Pressure mounts on council to axe bid to raze shopping areas
PRESSURE is building on politicians to scrap plans to bulldoze two Uttoxeter shopping precincts and the town’s bus station to make way for houses.
Amid anger over last year’s “inadequate” public consultation on the Uttoxeter Masterplan, more than 1,500 people have signed a petition calling for the project to be shelved.
Now, former borough council leader Richard Grosvenor has claimed “no one wants” it and is calling on Tory-controlled East Staffordshire Borough Council to tear it up and start again.
Uttoxeter Labour Party chairman Zdzislaw Krupski has also urged Uxonians not to “be fooled” by the promise of a second public consultation. The Uttoxeter town councillor said: “East Staffordshire Borough Council are trying to defuse the anger felt by local people about a ‘masterplan’ which is totally unworthy of the name.
“It is inaccurate and based on inadequate information and consultation and contains proposals which would devastate the town centre.
“However, it remains an approved plan for Uttoxeter and until it is rescinded by the council, its proposals remain the council’s policy.
Don’t be fooled; this promise of further consultation still leaves the town centre at risk of demolition to make way for more housing.
“Uttoxeter Labour Party will continue to work with local people until (the council) agrees to replace this document with a new plan which reflects the wishes of local people.”

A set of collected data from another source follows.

(** A coroutine that is not suspended has been resumed, once. *)
Lemma waiter_results n tp fwd w : waiter_ok n tp fwd w ->
  (length (results w) <= 1)%nat /\ (results w = [] <-> exists i, tasks_ (group_ w) !! i = Some Running) /\
  (forall ts, Returns ts ∈ results w -> ts = tasks_ (group_ w) /\ all_finished ts).
Proof.
  intros [Hg _ _ Hs]. assert (Hno : all_finished (tasks_ (group_ w)) -> forall i, tasks_ (group_ w) !! i <> Some Running).
  { intros H i Hi. specialize (H Running). rewrite list_elem_of_lookup in H. by specialize (H (ex_intro _ i Hi)). }
  destruct (suspended w).
  - destruct Hs as (-> & _ & Hp & Hst). split; [cbn; lia|]. split; [|by intros ts ?%not_elem_of_nil]. split; [intros _|done].
    unfold pending in Hp. destruct (filter _ (tasks_ (group_ w))) as [|t l] eqn:Ef; [cbn in Hp; lia|].
    assert (Ht : t ∈ t :: l) by by left. rewrite <-Ef in Ht. apply list.list_elem_of_filter in Ht as [Hu [i Hi]%list_elem_of_lookup].
    exists i. destruct t; [|done|done]. apply Hst in Hi. lia.
  - assert (Hnr : forall i, tasks_ (group_ w) !! i <> Some Running).
    { destruct Hs as [[_ Hs]|[_ Hs]]; [|by apply Hno]. intros i Hi. pose proof (lookup_lt_Some _ _ _ Hi) as Hl. rewrite (gk_size _ _ _ _ Hg) in Hl.
      assert (tasks_ (group_ w) !! i = Some Created) by (apply Hs; lia). congruence. }
    destruct Hs as [[-> _]|[[->| ->] Ha]]; (split; [cbn; lia|]); (split; [split; [done|by intros [i ?%Hnr]]|]).
    1-2: by intros ts ?%list_elem_of_singleton. by intros ts [= ->]%list_elem_of_singleton.
Qed.
End proofs.

(** * Properties *)

(** The first success in the order in which the tasks ended or, when there is
    none, the first exception. *)
Definition or_spec {V E} (n : nat) (order : list (nat * result (nat * V) E)) : option (nat * V + thrown E) :=
  match List.find (fun x => negb (is_exception x.2)) order with
  | Some (O, Value v) => Some (inl v)
  | Some (_, Value v) => Some (inl (n + v.1, v.2)%nat)
  | _ => match order with (_, Exception e) :: _ => Some (inr (MultipleExceptions e)) | _ => None end
  end.

Section properties.
Context {E : Type} (canceled : E).

(** The coroutine that awaits a group is resumed once, and exactly when no
    task of the group runs any more: the tasks it gets, or destroys when it was
    cancelled, have all finished or were never started. No interleaving of ends
    and cancellations resumes a null handle. *)
Theorem when_ready_waits {T} (tp : wait_type) (n : nat) (t : option bool) (bs : list (body T E)) (es : list (event T E)) :
  Z.of_nat n + 1 < 2 ^ 64 -> length bs = n ->
  exists w, (w ← await canceled (when_ready tp n) t bs; run w es) = Some w /\
    (length (results w) <= 1)%nat /\
    (results w = [] <-> exists i, tasks_ (group_ w) !! i = Some Running) /\
    (forall ts, Returns ts ∈ results w -> ts = tasks_ (group_ w) /\ all_finished ts).
Proof.
  intros Hn Hl. destruct (await_ok canceled n tp t bs Hn Hl) as (w0 & -> & Hw0). cbn [mbind option_bind].
  destruct (group_run_ok n tp es false w0 Hw0) as (w & fwd & E1 & Hw). exists w. split; [done|]. by apply (waiter_results n tp fwd).
Qed.

(** The tasks that remain are asked to stop exactly when one that has ended is
    of the kind the [wait_type] names, or when the waiter was cancelled. *)
Theorem remaining_cancelled {T} (tp : wait_type) (n : nat) (t : option bool) (bs : list (body T E)) (es : list (event T E)) (w : waiter T E) :
  Z.of_nat n + 1 < 2 ^ 64 -> length bs = n ->
  (w ← await canceled (when_ready tp n) t bs; run w es) = Some w ->
  (existsb (triggers tp) (order (group_ w)) = true -> source_ (counter_ (group_ w)) = true) /\
  (source_ (counter_ (group_ w)) = true -> existsb (triggers tp) (order (group_ w)) = true \/ token_ w = Some true).
Proof.
  intros Hn Hl Hr. destruct (await_ok canceled n tp t bs Hn Hl) as (w0 & E0 & Hw0). rewrite E0 in Hr. cbn [mbind option_bind] in Hr.
  destruct (group_run_ok n tp es false w0 Hw0) as (w' & fwd & E1 & [Hg Hc _ _]). rewrite E1 in Hr. injection Hr as ->.
  rewrite (gk_source _ _ _ _ Hg). destruct (existsb _ _), fwd; cbn; auto.
Qed.

(** [l || r] is what the first of the two to succeed returned, whichever it
    is; when both throw, it throws the exception of the first to end. *)
Theorem or_takes_first_success {V} (n : nat) (t : option bool) (bs : list (body (nat * V) E)) (es : list (event (nat * V) E))
    (w : waiter (nat * V) E) (ts : list (parallel_task (nat * V) E)) :
  length bs = 2%nat -> (w ← await canceled (when_ready one_succ 2) t bs; run w es) = Some w -> results w = [Returns ts] ->
  exists l r res, ts = [l; r] /\ operator_or n l r = Some res /\ or_spec n (order (group_ w)) = Some res.
Proof.
  intros Hl Hr Hts. destruct (await_ok canceled 2 one_succ t bs ltac:(lia) Hl) as (w0 & E0 & Hw0). rewrite E0 in Hr. cbn [mbind option_bind] in Hr.
  destruct (group_run_ok 2 one_succ es false w0 Hw0) as (w' & fwd & E1 & Hw). rewrite E1 in Hr. injection Hr as ->.
  destruct (waiter_results _ _ _ _ Hw) as (_ & _ & Ha). specialize (Ha ts). rewrite Hts, list_elem_of_singleton in Ha.
  destruct (Ha eq_refl) as [-> Hf]. destruct Hw as [[H1 _ H3 _ _ _ _ H8] _ _ _].
  rewrite (proj2 (pending_zero _) Hf) in H3. cbn [Nat.add] in H3.
  destruct (tasks_ (group_ w)) as [|l [|r [|? ?]]]; try done. exists l, r.
  assert (Hul : unfinished l = false) by (apply Hf; by left). assert (Hur : unfinished r = false) by (apply Hf; right; by left).
  destruct l as [| |rl kl]; [done..|]. destruct r as [| |rr kr]; [done..|].
  destruct (proj1 (H8 0%nat rl kl) eq_refl) as (jl & -> & Hjl). destruct (proj1 (H8 1%nat rr kr) eq_refl) as (jr & -> & Hjr).
  destruct (order (group_ w)) as [|a [|b [|? ?]]]; try done.
  destruct jl as [|[|?]], jr as [|[|?]]; cbn [lookup list_lookup] in *; simplify_eq; destruct rl, rr; eexists; done.
Qed.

Branston ward councillor Mr Grosvenor - now sitting as a “centreright independent” after being expelled from the Conservative Party amid allegations of “bullying and harassment”, which he denies and is appealing against, claimed: “The consultation they’re planning in May isn’t what they should be doing - it’s consulting on a plan that no one wants.
“It’s being packed away until after the elections in May so it doesn’t affect some councillors’ chances of being elected [in the council elections earlier that month].
“The council has seven weeks before purdah [the period before an election when councils must remain strictly politically neutral] when they could start the consultation. If they were going to consult properly, they’d start again and consult on a new plan.
“In the original, inadequate, consultation last year, people were given 12 days to respond and weren’t asked whether they actually wanted the masterplan or not. “The consultation was sent to parish councils when many weren’t actually operating.
“In the consultation responses, not one person said ‘build more houses’, but that’s now the plan.
“I also understand landowners have not been consulted. When full council voted these plans through in December, councillors hadn’t been shown the consultation responses, of which there were around 160.
“And it’s unclear how many of the organisations consulted actually provided a response.”
Having been approved in December, the masterplan will see the town’s bus station and part of the Maltings car park replaced by homes, with more built around the derelict Wheatsheaf pub.
It will also see the Maltings Shopping Centre razed to the ground to make way for houses and a couple of large shop units, with the Trinity Centre replaced with more accommodation.
East Staffordshire Borough Council declined to comment. The East Staffordshire Conservative Association has been approached for comment, but has not responded.